In this study, we reconstructed the long-term fire history of a set of ombrotrophic peatlands (bogs) located in a temperate region of southern Quebec (Bas-Saint-Laurent). Past and recent fire-free intervals (time interval between two consecutive fires) were compared using macrofossil analyses. During most of the Holocene epoch, fires were relatively rare events in bogs of the Bas-Saint-Laurent region. The fire-free intervals were approximately ten times longer (all sites considered) before the beginning of agricultural activities in the region (1800 AD) than after. This strongly suggests an anthropogenic influence on the fire regime prevailing in the bogs over the last 200 years. However, the shortening of the fire-free intervals was mainly the result of the ignition of one or two fires in almost every site during a relatively short period (200 years), rather than a higher fire frequency in each of the bogs. In some cases, fires had an influence on the vegetation structure of bogs, but it is more likely that a combination of several disturbances (fire, drainage, and drier than average summers) favoured the establishment of dense stands of pine and spruce, a forest expansion phenomenon that is now widespread in temperate bogs.

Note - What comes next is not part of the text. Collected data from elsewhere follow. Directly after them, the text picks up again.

Lemma nm_inv_scan_one x s : nm_inv s → nm_inv (scan_one x s).1.
Proof.
  intros Hs. unfold scan_one, mmodify. node. destruct (nm_scan s) as [[[|r todo] seen]|] eqn:E; [done| |done].
  set (st := if _ && _ then _ else _). set (s1 := set_heap s (heap_set (nm_heap s) r (set_ep_status (nm_heap s r) st)) (nm_next s)).
  assert (grows s s1) as Hg.
  { split; [done|]. intros r' _. unfold s1, heap_set. node. by case_decide as Heq; [rewrite Heq|]. }
  assert (nm_inv s1) as [H1 H2 H3 H4 H5] by by apply (nm_inv_grows s s1).
  constructor; try done. unfold in_scan in *. change (nm_scan s1) with (nm_scan s) in H2. rewrite E in H2. node. by rewrite <- app_assoc.
Qed.

Lemma nm_inv_scan_commit s : nm_inv s → nm_inv (scan_commit s).1.
Proof.
  intros [H1 H2 H3 H4 H5]. unfold scan_commit, mmodify. node. unfold in_scan in H2.
  destruct (nm_scan s) as [[[|r todo] seen]|] eqn:E; try by constructor; unfold in_scan; rewrite ?E.
  rewrite app_nil_r in H2. constructor; node; try done. apply refs_ok_nil.
Qed.

Lemma nm_inv_step o s : op_ok s o → nm_inv s → nm_inv (nm_step o s).
Proof.
  intros Ho Hs. destruct (is_quiet o) eqn:Hq; [eapply nm_inv_quiet; [by apply quiet_step|done]|].
  destruct o; try done; cbn [nm_step].
  - by apply nm_inv_receive.
  - by apply nm_inv_commit.
  - destruct (nm_scan s); [done|]. by apply nm_inv_scan_begin.
  - by apply nm_inv_scan_one.
  - by apply nm_inv_scan_commit.
  - pose proof (inv_monitored s Hs) as [_ Hn]. destruct Hs as [H1 H2 H3 H4 H5]. unfold collect_report, mmodify. constructor; node; try done.
    unfold report_ok. cbn [has_abnormal endpoint_status_list]. rewrite collected_abnormal; [done|]. by rewrite map_map.
  - by apply nm_inv_report.
Qed.

(** The states a node manager reaches from its creation. *)
Inductive nm_reach (c : NodeConfig) : NodeManager → Prop :=
| reach_init : nm_reach c (NodeManager_init c)
| reach_step s o : nm_reach c s → op_ok s o → nm_reach c (nm_step o s).

Lemma reach_inv c s : nm_reach c s → nm_inv s.
Proof. induction 1 as [|s o _ IH Ho]; [apply nm_inv_init|by apply nm_inv_step]. Qed.

(** *** A scan and a start command *)

Definition commits (o : nm_op) : bool := match o with OCommit _ _ _ => true | _ => false end.

Lemma send_report_monitored x s :
  let s' := (send_report x s).1 in
  hb_instance_id (nm_hb s') = hb_instance_id (nm_hb s) ∧ hb_endpoints (nm_hb s') = hb_endpoints (nm_hb s) ∧ nm_scan s' = nm_scan s.
Proof.
  unfold send_report. erewrite M_bind_Ret by reflexivity. destruct (nm_report s) as [rp|]; [|done].
  erewrite M_bind_Ret by reflexivity. destruct (nc_pod_ip _) as [ip|]; [|done]. destruct x as [|ok|]; [| |done].
  - unfold count_report. cbn. by destruct (has_abnormal rp).
  - destruct (quiet_reregister ok (set_report s None)) as (_ & _ & H3 & H4 & _). revert H3 H4.
    unfold mbind, M_bind. destruct (post_reregister_msg ok _) as [s2 [b|e]]; intros H3 H4; cbn in *; by rewrite H3, H4.
Qed.

(** Steps other than a start command keep what is monitored, or put what was scanned there. *)
Lemma step_monitored o s :
  commits o = false →
  let s' := nm_step o s in
  hb_instance_id (nm_hb s') = hb_instance_id (nm_hb s) ∧
  ((hb_endpoints (nm_hb s') = hb_endpoints (nm_hb s) ∧
    match nm_scan s with
    | None => nm_scan s' = None ∨ nm_scan s' = Some (hb_endpoints (nm_hb s), [])
    | Some _ => is_Some (nm_scan s') ∧ in_scan s' = in_scan s
    end) ∨
   (is_Some (nm_scan s) ∧ nm_scan s' = None ∧ hb_endpoints (nm_hb s') = in_scan s)).
Proof.
  intros Hc. destruct (is_quiet o) eqn:Hq.
  { destruct (quiet_step o s Hq) as (_ & _ & H3 & H4 & _). unfold in_scan. rewrite H3, H4. split; [done|]. left. split; [done|].
    destruct (nm_scan s); [by split|by left]. }
  destruct o; try done; unfold in_scan; cbn [nm_step].
  - split; [done|]. left. split; [done|]. destruct (nm_scan s) eqn:E; cbn; rewrite E; [by split|by left].
  - destruct (nm_scan s) as [p|] eqn:E; [rewrite ?E; split; [done|]; left; split; [done|]; rewrite ?E; by split|].
    split; [done|]. left. split; [done|]. by right.
  - unfold scan_one, mmodify. destruct (nm_scan s) as [[[|r todo] seen]|] eqn:E; node; rewrite ?E; (split; [done|]); left; (split; [done|]); auto.
    split; [done|]. by rewrite <- app_assoc.
  - unfold scan_commit, mmodify. destruct (nm_scan s) as [[[|r todo] seen]|] eqn:E; node; rewrite ?E; (split; [done|]); [right|left..].
    + by rewrite app_nil_r.
    + split; [done|]. by split.
    + split; [done|]. by left.
  - split; [done|]. left. split; [done|]. destruct (nm_scan s) eqn:E; cbn; rewrite E; [by split|by left].
  - destruct (send_report_monitored x s) as (-> & -> & ->).
    split; [done|]. left. split; [done|]. destruct (nm_scan s); [by split|by left].
Qed.

(** What is monitored until the next start command: what the scan in flight ends with. *)
Lemma monitored_run refs l ops : ∀ s,
  forallb (λ o, negb (commits o)) ops = true →
  (is_Some (nm_scan s) ∧ in_scan s = l ∧ hb_endpoints (nm_hb s) = refs) ∨
  (hb_endpoints (nm_hb s) = l ∧ (nm_scan s = None ∨ in_scan s = l)) →
  let s' := nm_run s ops in
  hb_instance_id (nm_hb s') = hb_instance_id (nm_hb s) ∧ (nm_scan s' = None → hb_endpoints (nm_hb s') = l).
Proof.
  induction ops as [|o ops IH]; intros s Hops Hs; cbn [nm_run fold_left].
  { split; [done|]. intros Hn. destruct Hs as [([x Hx] & _)|[H _]]; [by rewrite Hn in Hx|done]. }
  cbn [forallb] in Hops. apply andb_true_iff in Hops as [Ho Hops]. apply negb_true_iff in Ho.
  destruct (step_monitored o s Ho) as [Hid Hstep]. rewrite <- Hid. apply IH; [done|].
  destruct Hstep as [[Hh Hscan]|(Hsome & Hnone & Hh)].
  - destruct Hs as [(Hsome & Hl & Hr)|[Hl Hn]].
    + destruct (nm_scan s) as [p|]; [|by destruct Hsome]. destruct Hscan as [H1 H2]. left. split_and!; congruence.
    + right. split; [congruence|]. destruct (nm_scan s) as [p|] eqn:Es.
      * destruct Hscan as [H1 H2]. right. destruct Hn as [[=]|Hn]. congruence.
      * destruct Hscan as [H1|H1]; [by left|right]. unfold in_scan. rewrite H1. by rewrite app_nil_l.
  - right. rewrite Hh. split; [|by left]. destruct Hs as [(_ & Hl & _)|[Hl [Hn|Hn]]]; [done| |done]. destruct Hsome as [p Hp]. by rewrite Hn in Hp.
Qed.

(** *** The grace period *)

Definition healthy (h : ref → Endpoint) : Prop := ∀ r, is_abnormal (ep_status (h r)) = false.

(** A scan that starts within a minute of the start of the threads. *)
Definition within_minute (s : NodeManager) (now : f64) : Prop :=
  match start_time (nm_hb s) with Some t => flt (fsub now t) (f_of_Z 60) = true | None => True end.
Definition op_young (s : NodeManager) (o : nm_op) : Prop :=
  match o with
  | OScanBegin now => within_minute s now
  | OReceive eps => Forall (λ e, is_abnormal (ep_status e) = false) eps
  | _ => True
  end.
(** The states reached while every scan starts in that minute; a received endpoint is not
    abnormal. *)
Inductive nm_young (c : NodeConfig) : NodeManager → Prop :=
| young_init : nm_young c (NodeManager_init c)
| young_step s o : nm_young c s → op_young s o → nm_young c (nm_step o s).

Record grace_inv (s : NodeManager) : Prop := {
  gr_period : is_within_grace_period (nm_hb s) = true;
  gr_healthy : healthy (nm_heap s);
  gr_report : match nm_report s with Some rp => has_abnormal rp = false | None => True end;
  gr_count : consecutive_abnormal_count (nm_hb s) = 0;
  gr_flag : should_suicide (nm_hb s) = false
}.

Lemma grace_quiet s s' : quiet s s' → grace_inv s → grace_inv s'.
Proof. intros (H1 & H2 & H3 & H4 & H5 & _) []. constructor; by rewrite ?H1, ?H3, ?H5. Qed.

Lemma alloc_healthy eps : ∀ h next,
  Forall (λ e, is_abnormal (ep_status e) = false) eps → healthy h → healthy (alloc h next eps).
Proof.
  induction eps as [|e eps IH]; intros h next He Hh; simpl; [done|]. apply Forall_cons in He as [He Hes]. apply IH; [done|].
  intros r. unfold heap_set. by case_decide.
Qed.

Nous avons reconstitué l'histoire des feux qui ont brûlé un ensemble de tourbières ombrotrophes d'une région tempérée du sud du Québec (Bas-Saint-Laurent). Les intervalles de temps écoulés entre deux feux consécutifs ont été comparés (périodes précédant ou suivant les débuts de l'agriculture dans la région) à l'aide de l'analyse macrofossile. Pendant la majeure partie de l'époque Holocène, les feux ont été relativement rares dans les tourbières du Bas-Saint-Laurent. Si on considère toutes les tourbières comme formant un seul et même ensemble, on constate que l'intervalle de temps écoulé entre deux feux consécutifs a été environ dix fois plus long avant le début des activités agricoles dans la région (vers 1800 AD) qu'après. Cela indique qu'il y a eu une influence anthropique sur le régime de feux des tourbières au cours des 200 dernières années. Toutefois, le raccourcissement de l'intervalle de temps écoulé entre deux feux consécutifs est davantage le résultat de l'allumage d'un ou deux feux dans presque tous les sites pendant une période de temps relativement courte (200 ans) que d'une fréquence de feux beaucoup plus élevée dans chaque tourbière. Les feux ont parfois une influence sur la structure de végétation des tourbières. Cela dit, il est plus probable que ce soit une combinaison de plusieurs perturbations (feu, drainage, sécheresse) qui ait favorisé l'établissement de boisés de pin et d'épinette dans les tourbières, un phénomène maintenant très répandu dans les sites tourbeux des régions tempérées.